Then he slung whip and roared at his mules and creaked on south, leaving Dana lost in thought.
With many lame horses, Troop A moved on at a walk, spur rowels jingling, shuffling up dust. It was dismount and lead, a general halt every hour on through the hot long miles over Cactus Flat. They moved at a snail’s pace when the order was, “Proceed with haste.”
The Flat seemed long and endless. The wagoner’s tale clung leechlike to Dana’s brain all that afternoon.
He wiped sweat with his yellow neckerchief and felt the grime cutting into his face like pumice. Sweat-caked and smelly, rather a part of the trailing smell of men and horses, he pulled his tunic out from wet skin and trudged on. He was wishing for rain, a downpour. Which, he snorted in disgust, was like wishing he were on the banks of the Potomac with a whiskey julep in one hand and a lady’s delicate fingers in the other. The dream died and he saw smelly greasewood, prickly pear, ground bush, and dry yellow dirt. An antelope halted ahead, curious, and out of range. A vermilion flycatcher flew by. The sun painted the crags of a canyon in deep orange. The sky was still a brass reflector of heat that furred the distant range. Ahead, all ahead, was ambush country.

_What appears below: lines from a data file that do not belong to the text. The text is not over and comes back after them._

(* ===== verification/Channels.v ===== *)
(** * Channels (module [channels] of [revolt-database])

    The channel model of [models/channels/model.rs] with its pure methods, and the
    channels table of the reference driver ([models/channels/ops/reference.rs]). The
    handlers that also publish events and send system messages are in [Groups.v]. *)

From S2P Require Import Prelude Errors Permissions Files.
From stdpp Require Import base list gmap strings.
From Stdlib Require Import ZArith.

Module VoiceInformation.
Record t : Type := mk { max_users : option Z }.
Definition default : t := mk None.
End VoiceInformation.

Module PartialChannel.
Record t : Type := mk {
  name : option string;
  owner : option string;
  description : option string;
  icon : option File.t;
  nsfw : option bool;
  active : option bool;
  permissions : option Z;
  role_permissions : option (gmap string OverrideField.t);
  default_permissions : option OverrideField.t;
  last_message_id : option string;
  voice : option VoiceInformation.t;
  slowmode : option Z
}.
Definition default : t := mk None None None None None None None None None None None None.
Definition of_owner (o : string) : t :=
  mk None (Some o) None None None None None None None None None None.
Definition of_slowmode (s : Z) : t :=
  mk None None None None None None None None None None None (Some s).
Definition of_role_permissions (r : gmap string OverrideField.t) : t :=
  mk None None None None None None None (Some r) None None None None.
End PartialChannel.

Module FieldsChannel.
Inductive t : Type := Description | Icon | DefaultPermissions | Voice | Slowmode.
#[global] Instance t_eq_dec : EqDecision t.
Proof. solve_decision. Defined.
End FieldsChannel.

Module SavedMessages.
Record t : Type := mk { id : string; user : string }.
End SavedMessages.

Module DirectMessage.
Record t : Type := mk {
  id : string;
  active : bool;
  recipients : list string;
  last_message_id : option string
}.
End DirectMessage.

Module Group.
Record t : Type := mk {
  id : string;
  name : string;
  owner : string;
  description : option string;
  recipients : list string;
  icon : option File.t;
  last_message_id : option string;
  permissions : option Z;
  nsfw : bool
}.
Definition set_recipients (g : t) (r : list string) : t :=
  mk (id g) (name g) (owner g) (description g) r (icon g) (last_message_id g)
     (permissions g) (nsfw g).
End Group.

Module TextChannel.
Record t : Type := mk {
  id : string;
  server : string;
  name : string;
  description : option string;
  icon : option File.t;
  last_message_id : option string;
  default_permissions : option OverrideField.t;
  role_permissions : gmap string OverrideField.t;
  nsfw : bool;
  voice : option VoiceInformation.t;
  slowmode : option Z;
  forum : option string
}.
Definition set_role_permissions (c : t) (r : gmap string OverrideField.t) : t :=
  mk (id c) (server c) (name c) (description c) (icon c) (last_message_id c)
     (default_permissions c) r (nsfw c) (voice c) (slowmode c) (forum c).
End TextChannel.

Module Channel.
Inductive t : Type :=
| SavedMessages (c : SavedMessages.t)
| DirectMessage (c : DirectMessage.t)
| Group (c : Group.t)
| TextChannel (c : TextChannel.t).

Definition is_direct_dm (self : t) : bool :=
  match self with DirectMessage _ => true | _ => false end.

(** Check whether has a user as a recipient *)
Definition contains_user (self : t) (user_id : string) : bool :=
  match self with
  | Group c => existsb (λ r, bool_decide (r = user_id)) (Group.recipients c)
  | DirectMessage c => existsb (λ r, bool_decide (r = user_id)) (DirectMessage.recipients c)
  | SavedMessages c => bool_decide (SavedMessages.user c = user_id)
  | TextChannel _ => false
  end.

(** Get list of recipients *)
Definition users (self : t) : Result (list string) :=
  match self with
  | Group c => Ok (Group.recipients c)
  | DirectMessage c => Ok (DirectMessage.recipients c)
  | _ => Err ErrorType.NotFound
  end.

Definition id (self : t) : string :=
  match self with
  | DirectMessage c => DirectMessage.id c
  | Group c => Group.id c
  | SavedMessages c => SavedMessages.id c
  | TextChannel c => TextChannel.id c
  end.

Definition server (self : t) : option string :=
  match self with TextChannel c => Some (TextChannel.server c) | _ => None end.

(** Gets this channel's voice information *)
Definition voice (self : t) : option VoiceInformation.t :=
  match self with
  | DirectMessage _ | Group _ => Some VoiceInformation.default
  | TextChannel c => TextChannel.voice c
  | SavedMessages _ => None
  end.

(** Remove a field from Channel object *)
Definition remove_field (self : t) (field : FieldsChannel.t) : t :=
  match field, self with
  | FieldsChannel.Description, Group c =>
      Group (Group.mk (Group.id c) (Group.name c) (Group.owner c) None (Group.recipients c)
               (Group.icon c) (Group.last_message_id c) (Group.permissions c) (Group.nsfw c))
  | FieldsChannel.Icon, Group c =>
      Group (Group.mk (Group.id c) (Group.name c) (Group.owner c) (Group.description c)
               (Group.recipients c) None (Group.last_message_id c) (Group.permissions c)
               (Group.nsfw c))
  | field, TextChannel c =>
      let keep {A} (f : FieldsChannel.t) (o : option A) : option A :=
        if bool_decide (f = field) then None else o in
      TextChannel (TextChannel.mk (TextChannel.id c) (TextChannel.server c) (TextChannel.name c)
        (keep FieldsChannel.Description (TextChannel.description c))
        (keep FieldsChannel.Icon (TextChannel.icon c)) (TextChannel.last_message_id c)
        (keep FieldsChannel.DefaultPermissions (TextChannel.default_permissions c))
        (TextChannel.role_permissions c) (TextChannel.nsfw c)
        (keep FieldsChannel.Voice (TextChannel.voice c))
        (keep FieldsChannel.Slowmode (TextChannel.slowmode c)) (TextChannel.forum c))
  | _, _ => self
  end.

(** Remove multiple fields from Channel object *)
Definition remove_fields (self : t) (partial : list FieldsChannel.t) : t :=
  fold_left remove_field partial self.

(** [if let Some(v) = partial { *field = v }] and
    [if let Some(v) = partial { field.replace(v) }] *)
Definition set {A} (field : A) (partial : option A) : A := default field partial.
Definition replace {A} (field partial : option A) : option A :=
  match partial with Some v => Some v | None => field end.

(** Apply partial channel to channel *)
Definition apply_options (self : t) (partial : PartialChannel.t) : t :=
  match self with
  | SavedMessages c => SavedMessages c
  | DirectMessage c =>
      DirectMessage (DirectMessage.mk (DirectMessage.id c)
        (set (DirectMessage.active c) (PartialChannel.active partial))
        (DirectMessage.recipients c) (DirectMessage.last_message_id c))
  | Group c =>
      Group (Group.mk (Group.id c)
        (set (Group.name c) (PartialChannel.name partial))
        (set (Group.owner c) (PartialChannel.owner partial))
        (replace (Group.description c) (PartialChannel.description partial))
        (Group.recipients c)
        (replace (Group.icon c) (PartialChannel.icon partial))
        (Group.last_message_id c)
        (replace (Group.permissions c) (PartialChannel.permissions partial))
        (set (Group.nsfw c) (PartialChannel.nsfw partial)))
  | TextChannel c =>
      TextChannel (TextChannel.mk (TextChannel.id c) (TextChannel.server c)
        (set (TextChannel.name c) (PartialChannel.name partial))
        (replace (TextChannel.description c) (PartialChannel.description partial))
        (replace (TextChannel.icon c) (PartialChannel.icon partial))
        (TextChannel.last_message_id c)
        (replace (TextChannel.default_permissions c) (PartialChannel.default_permissions partial))
        (set (TextChannel.role_permissions c) (PartialChannel.role_permissions partial))
        (set (TextChannel.nsfw c) (PartialChannel.nsfw partial))
        (replace (TextChannel.voice c) (PartialChannel.voice partial))
        (TextChannel.slowmode c) (TextChannel.forum c))
  end.

(** Generates a PartialChannel containing the data which has changed in an update *)
Definition generate_diff (self : t) (partial : PartialChannel.t)
    (remove : list FieldsChannel.t) : PartialChannel.t :=
  let when_some {A B} (o : option A) (before : option B) : option B :=
    if bool_decide (is_Some o) then before else None in
  match self with
  | SavedMessages _ => PartialChannel.default
  | DirectMessage c =>
      PartialChannel.mk None None None None None
        (when_some (PartialChannel.active partial) (Some (DirectMessage.active c)))
        None None None
        (when_some (PartialChannel.last_message_id partial) (DirectMessage.last_message_id c))
        None None
  | Group c =>
      PartialChannel.mk
        (when_some (PartialChannel.name partial) (Some (Group.name c)))
        (when_some (PartialChannel.owner partial) (Some (Group.owner c)))
        (diff_optional (Group.description c) (PartialChannel.description partial)
           FieldsChannel.Description remove)
        (diff_optional (Group.icon c) (PartialChannel.icon partial) FieldsChannel.Icon remove)
        (when_some (PartialChannel.nsfw partial) (Some (Group.nsfw c)))
        None
        (when_some (PartialChannel.permissions partial) (Group.permissions c))
        None None
        (when_some (PartialChannel.last_message_id partial) (Group.last_message_id c))
        None None
  | TextChannel c =>
      PartialChannel.mk
        (when_some (PartialChannel.name partial) (Some (TextChannel.name c)))
        None
        (diff_optional (TextChannel.description c) (PartialChannel.description partial)
           FieldsChannel.Description remove)
        (diff_optional (TextChannel.icon c) (PartialChannel.icon partial)
           FieldsChannel.Icon remove)
        (when_some (PartialChannel.nsfw partial) (Some (TextChannel.nsfw c)))
        None None
        (when_some (PartialChannel.role_permissions partial)
           (Some (TextChannel.role_permissions c)))
        (diff_optional (TextChannel.default_permissions c)
           (PartialChannel.default_permissions partial) FieldsChannel.DefaultPermissions remove)
        (when_some (PartialChannel.last_message_id partial) (TextChannel.last_message_id c))
        (diff_optional (TextChannel.voice c) (PartialChannel.voice partial)
           FieldsChannel.Voice remove)
        (when_some (PartialChannel.slowmode partial) (TextChannel.slowmode c))
  end.
End Channel.

(** ** The channels table of the reference driver *)

Module ChannelsTable.
Abbreviation table := (gmap string Channel.t).
Abbreviation T := (M ErrorType.t table).

Definition insert_channel (channel : Channel.t) : T unit :=
  table_insert (Channel.id channel) channel (create_database_error "insert" "channel").
Definition fetch_channel (channel_id : string) : T Channel.t :=
  table_fetch channel_id ErrorType.NotFound.
Definition fetch_channels (ids : list string) : T (list Channel.t) :=
  table_fetch_all ids ErrorType.NotFound.
Definition find_direct_messages `{HashIter} (user_id : string) : T (list Channel.t) :=
  table_select (λ channel, Channel.contains_user channel user_id).
Definition find_group_message_channels `{HashIter} (user_id : string) : T (list Channel.t) :=
  table_select (λ channel,
    match channel with
    | Channel.Group c => existsb (λ r, bool_decide (r = user_id)) (Group.recipients c)
    | _ => false
    end).
Definition find_saved_messages_channel (user_id : string) : T Channel.t :=
  table_fetch user_id (create_database_error "fetch" "channel").
Definition find_direct_message_channel `{HashIter} (user_a user_b : string) : T Channel.t :=
  λ channels,
    (ok_or (List.find (λ data,
        Channel.contains_user data user_a && Channel.contains_user data user_b)
        (hash_values channels)) ErrorType.NotFound, channels).
Definition add_user_to_group (channel_id user_id : string) : T unit :=
  λ channels,
    match channels !! channel_id with
    | Some (Channel.Group c) =>
        (Ok tt, <[channel_id :=
          Channel.Group (Group.set_recipients c (Group.recipients c ++ [user_id]))]> channels)
    | _ => (Err ErrorType.InvalidOperation, channels)
    end.
Definition set_channel_role_permission (channel_id role_id : string)
    (permissions : OverrideField.t) : T unit :=
  λ channels,
    match channels !! channel_id with
    | Some (Channel.TextChannel c) =>
        match TextChannel.role_permissions c !! role_id with
        | Some _ =>
            (Ok tt, <[channel_id :=
              Channel.TextChannel (TextChannel.set_role_permissions c
                (<[role_id := permissions]>
                  (delete role_id (TextChannel.role_permissions c))))]> channels)
        | None => (Err ErrorType.NotFound, channels)
        end
    | _ => (Err ErrorType.NotFound, channels)
    end.
Definition update_channel (id : string) (channel : PartialChannel.t)
    (remove : list FieldsChannel.t) : T unit :=
  table_update id
    (λ channel_data, Channel.remove_fields (Channel.apply_options channel_data channel) remove)
    ErrorType.NotFound.

(** [recipients.remove(index)] at the first position of [user] *)
Fixpoint remove_first (user : string) (l : list string) : list string :=
  match l with
  | [] => []
  | r :: l' => if bool_decide (r = user) then l' else r :: remove_first user l'
  end.

Definition remove_user_from_group (channel user : string) : T unit :=
  λ channels,
    match channels !! channel with
    | Some (Channel.Group c) =>
        if existsb (λ r, bool_decide (r = user)) (Group.recipients c)
        then (Ok tt, <[channel := Channel.Group
               (Group.set_recipients c (remove_first user (Group.recipients c)))]> channels)
        else (Err ErrorType.NotFound, channels)
    | _ => (Err ErrorType.NotFound, channels)
    end.
Definition remove_user_from_groups (channel_ids : list string) (user_id : string) : T unit :=
  modify (λ channels,
    fold_left (λ channels channel_id,
      match channels !! channel_id with
      | Some (Channel.Group c) =>
          <[channel_id := Channel.Group (Group.set_recipients c
             (List.filter (λ r, negb (bool_decide (r = user_id))) (Group.recipients c)))]> channels
      | _ => channels
      end) channel_ids channels).
Definition delete_channel (channel : Channel.t) : T unit :=
  table_delete (Channel.id channel) ErrorType.NotFound.
End ChannelsTable.

(** ** Lemmas *)

Lemma existsb_elem_of (x : string) l :
  existsb (λ r, bool_decide (r = x)) l = true ↔ x ∈ l.
Proof.
  rewrite existsb_exists, list_elem_of_In. split.
  - intros (y & Hin & Hy). apply bool_decide_eq_true in Hy as ->. done.
  - intros Hin. exists x. by rewrite bool_decide_eq_true_2.
Qed.

Lemma existsb_elem_of_false (x : string) l :
  existsb (λ r, bool_decide (r = x)) l = false ↔ x ∉ l.
Proof. rewrite <- existsb_elem_of. by destruct (existsb _ l); split. Qed.

Lemma elem_of_remove_first x y l : NoDup l →
  x ∈ ChannelsTable.remove_first y l ↔ x ∈ l ∧ x ≠ y.
Proof.
  induction 1 as [|r l Hr Hl IH]; simpl; [set_solver|].
  case_bool_decide; subst; set_solver.
Qed.

Lemma NoDup_remove_first y l : NoDup l → NoDup (ChannelsTable.remove_first y l).
Proof.
  induction 1 as [|r l Hr Hl IH]; simpl; [constructor|].
  case_bool_decide; [done|]. constructor; [|done].
  rewrite elem_of_remove_first by done. tauto.
Qed.

Lemma length_remove_first y l :
  y ∈ l → S (length (ChannelsTable.remove_first y l)) = length l.
Proof.
  induction l as [|r l IH]; simpl; [set_solver|].
  case_bool_decide; [done|]. intros Hin. simpl. f_equal. apply IH. set_solver.
Qed.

As the troop marched down off the Flat into the first blind curve of Big Dry road, Dana felt fear down the line of his column. It was downhill all the way in short, stiff-legged steps, carbines ready, in elbow-crook, troop alert. It was a treacherous road, patterned after hairpins and fingernails; it hung against dry walls and flirted with sheer drops down into purpling draws. One more hell of a road.

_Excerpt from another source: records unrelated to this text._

(* ===== verification/Messages.v ===== *)
(** * Messages (module [messages] of [revolt-database])

    The message model of [models/messages/model.rs] with its pure methods and the
    messages table of the reference driver ([models/messages/ops/reference.rs]). The
    handlers that also publish events are in [MessageOps.v]. *)

From S2P Require Import Prelude Errors Permissions Files.
From stdpp Require Import base list gmap strings.
From Stdlib Require Import ZArith Lia.
From Stdlib Require String.

(** ** [indexmap]: insertion-ordered maps and sets

    A set is represented by the list of its elements in iteration order, a map by the
    list of its entries. The operations are the crate's; only what they do to
    membership is promised. *)

Definition assoc {V} (k : string) (l : list (string * V)) : option V :=
  snd <$> List.find (λ kv, bool_decide (kv.1 = k)) l.

Class IndexMaps := {
  set_insert : string → list string → list string;
  set_swap_remove : string → list string → list string;
  map_insert : ∀ {V}, string → V → list (string * V) → list (string * V);
  map_swap_remove : ∀ {V}, string → list (string * V) → list (string * V);
  elem_of_set_insert x y s : y ∈ set_insert x s ↔ y = x ∨ y ∈ s;
  elem_of_set_swap_remove x y s : NoDup s → (y ∈ set_swap_remove x s ↔ y ∈ s ∧ y ≠ x);
  set_insert_nodup x s : NoDup s → NoDup (set_insert x s);
  set_swap_remove_nodup x s : NoDup s → NoDup (set_swap_remove x s);
  assoc_map_insert {V} k k' (v : V) l :
    assoc k' (map_insert k v l) = if bool_decide (k = k') then Some v else assoc k' l;
  assoc_map_swap_remove {V} k k' (l : list (string * V)) : NoDup l.*1 →
    assoc k' (map_swap_remove k l) = if bool_decide (k = k') then None else assoc k' l;
  map_insert_nodup {V} k (v : V) l : NoDup l.*1 → NoDup (map_insert k v l).*1;
  map_swap_remove_nodup {V} k (l : list (string * V)) :
    NoDup l.*1 → NoDup (map_swap_remove k l).*1
}.

(** [map.get_mut(k)] followed by writing the value *)
Definition map_alter {V} (f : V → V) (k : string) (l : list (string * V)) : list (string * V) :=
  (λ kv, if bool_decide (kv.1 = k) then (kv.1, f kv.2) else kv) <$> l.

(** ** Message model *)

Module ImageSize.
Inductive t : Type := Large | Preview.
End ImageSize.
Module Image.
Record t : Type := mk { url : string; width : Z; height : Z; size : ImageSize.t }.
End Image.
Module Video.
Record t : Type := mk { url : string; width : Z; height : Z }.
End Video.
Module TwitchType.
Inductive t : Type := Channel | Video | Clip.
End TwitchType.
Module LightspeedType.
Inductive t : Type := Channel.
End LightspeedType.
Module BandcampType.
Inductive t : Type := Album | Track.
End BandcampType.
Module Special.
Inductive t : Type :=
| None | GIF
| YouTube (id : string) (timestamp : option string)
| Lightspeed (content_type : LightspeedType.t) (id : string)
| Twitch (content_type : TwitchType.t) (id : string)
| Spotify (content_type : string) (id : string)
| Soundcloud
| Bandcamp (content_type : BandcampType.t) (id : string)
| AppleMusic (album_id : string) (track_id : option string)
| Streamable (id : string).
End Special.
Module WebsiteMetadata.
Record t : Type := mk {
  url : option string; original_url : option string; special : option Special.t;
  title : option string; description : option string; image : option Image.t;
  video : option Video.t; site_name : option string; icon_url : option string;
  colour : option string
}.
End WebsiteMetadata.
Module Text.
Record t : Type := mk {
  icon_url : option string; url : option string; title : option string;
  description : option string; media : option File.t; colour : option string
}.
End Text.
Module Embed.
Inductive t : Type :=
| Website (m : WebsiteMetadata.t) | Image (i : Image.t) | Video (v : Video.t)
| Text (x : Text.t) | None.
End Embed.

Module PollOption.
Record t : Type := mk { id : string; text : string }.
End PollOption.
Module Poll.
Record t : Type := mk {
  question : string; options : list PollOption.t; multiple : bool; closed : bool;
  closes_at : option Z; votes : list (string * list string)
}.
End Poll.
Module MessageWebhook.
Record t : Type := mk { name : string; avatar : option string }.
End MessageWebhook.

Module SystemMessage.
Inductive t : Type :=
| Text (content : string)
| UserAdded (id by_ : string)
| UserRemove (id by_ : string)
| UserJoined (id : string)
| UserLeft (id : string)
| UserKicked (id : string)
| UserBanned (id : string)
| ChannelRenamed (name by_ : string)
| ChannelDescriptionChanged (by_ : string)
| ChannelIconChanged (by_ : string)
| ChannelOwnershipChanged (from to : string)
| MessagePinned (id by_ : string)
| MessageUnpinned (id by_ : string)
| CallStarted (by_ : string) (finished_at : option Z).
End SystemMessage.

Module Masquerade.
Record t : Type := mk { name : option string; avatar : option string; colour : option string }.
End Masquerade.

Module Interactions.
Record t : Type := mk { reactions : option (list string); restrict_reactions : bool }.
Definition default : t := mk None false.

(** Check if we can use a given emoji to react *)
Definition can_use (self : t) (emoji : string) : bool :=
  if restrict_reactions self then
    match reactions self with
    | Some reactions => bool_decide (emoji ∈ reactions)
    | None => false
    end
  else true.

(** Check if default initialisation of fields *)
Definition is_default (self : t) : bool :=
  negb (restrict_reactions self) && negb (bool_decide (is_Some (reactions self))).
End Interactions.

Module AppendMessage.
Record t : Type := mk { embeds : option (list Embed.t) }.
End AppendMessage.

Module FieldsMessage.
Inductive t : Type := Pinned.
#[global] Instance t_eq_dec : EqDecision t.
Proof. solve_decision. Defined.
End FieldsMessage.

Module MessageFilter.
Record t : Type := mk {
  channel : option string; author : option string; query : option string; pinned : option bool
}.
Definition default : t := mk None None None None.
End MessageFilter.

Module MessageSort.
Inductive t : Type := Relevance | Latest | Oldest.
End MessageSort.

Module MessageTimePeriod.
Inductive t : Type :=
| Relative (nearby : string)
| Absolute (before after : option string) (sort : option MessageSort.t).
End MessageTimePeriod.

Module MessageQuery.
Record t : Type := mk {
  limit : option Z; filter : MessageFilter.t; time_period : MessageTimePeriod.t
}.
End MessageQuery.

Module MessageFlags.
Inductive t : Type := SuppressNotifications | MentionsEveryone | MentionsOnline.
#[global] Instance t_eq_dec : EqDecision t.
Proof. solve_decision. Defined.
(** The discriminants: [flag as u32] *)
Definition as_u32 (f : t) : Z :=
  match f with SuppressNotifications => 1 | MentionsEveryone => 2 | MentionsOnline => 3 end.
End MessageFlags.

Module MessageFlagsValue.
(** [struct MessageFlagsValue(pub u32)] *)
Record t : Type := mk { value : Z }.

Definition has_value (self : t) (bit : Z) : bool :=
  let mask := Z.shiftl 1 bit in (Z.land (value self) mask =? mask)%Z.
Definition has (self : t) (flag : MessageFlags.t) : bool :=
  has_value self (MessageFlags.as_u32 flag).
Definition set_value (self : t) (bit : Z) (toggle : bool) : t :=
  if toggle then mk (Z.lor (value self) (Z.shiftl 1 bit))
  else mk (Z.land (value self) (Z.ldiff (Z.ones 32) (Z.shiftl 1 bit))).
Definition set (self : t) (flag : MessageFlags.t) (toggle : bool) : t :=
  set_value self (MessageFlags.as_u32 flag) toggle.
End MessageFlagsValue.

In sharp contrast, the day was fading away beautifully. An evening daze dominated all distances, broken only by a colorful sky and glints of orange on the Mogollon crags. A vagrant breeze stirred, whisked on above the walls of the road like a song burdened with somber, ageless things a man wanted to hear and then didn’t.
Dana scowled. Something told him not to go on. Across the miles of wasteland the maw of Big Dry Canyon glowed in orange like a rhinoceros afire. He felt alone and no amount of glaring back at the damned canyon could lesson his growing presentiment.
He fell back and said to Reeder: “Sergeant, we split here. I’ll take a detail of twelve and skirt ahead.” Even as he said it, General Bent’s crisp, incisive voice rang in his ears: “Hold intact on the march, Lieutenant.”
Then he said, sternly impatient: “All right, men—Turner, O’Berry, Booker, Yeager, Hutch, Bartlett, Diaz, Bennett, Chaves, Black, Goldsmith, and Harwood—fall in! No horses, just rifles and sharp eyes. Turner and O’Berry to the ridges. Flank the road ahead, low crouch, and ready!”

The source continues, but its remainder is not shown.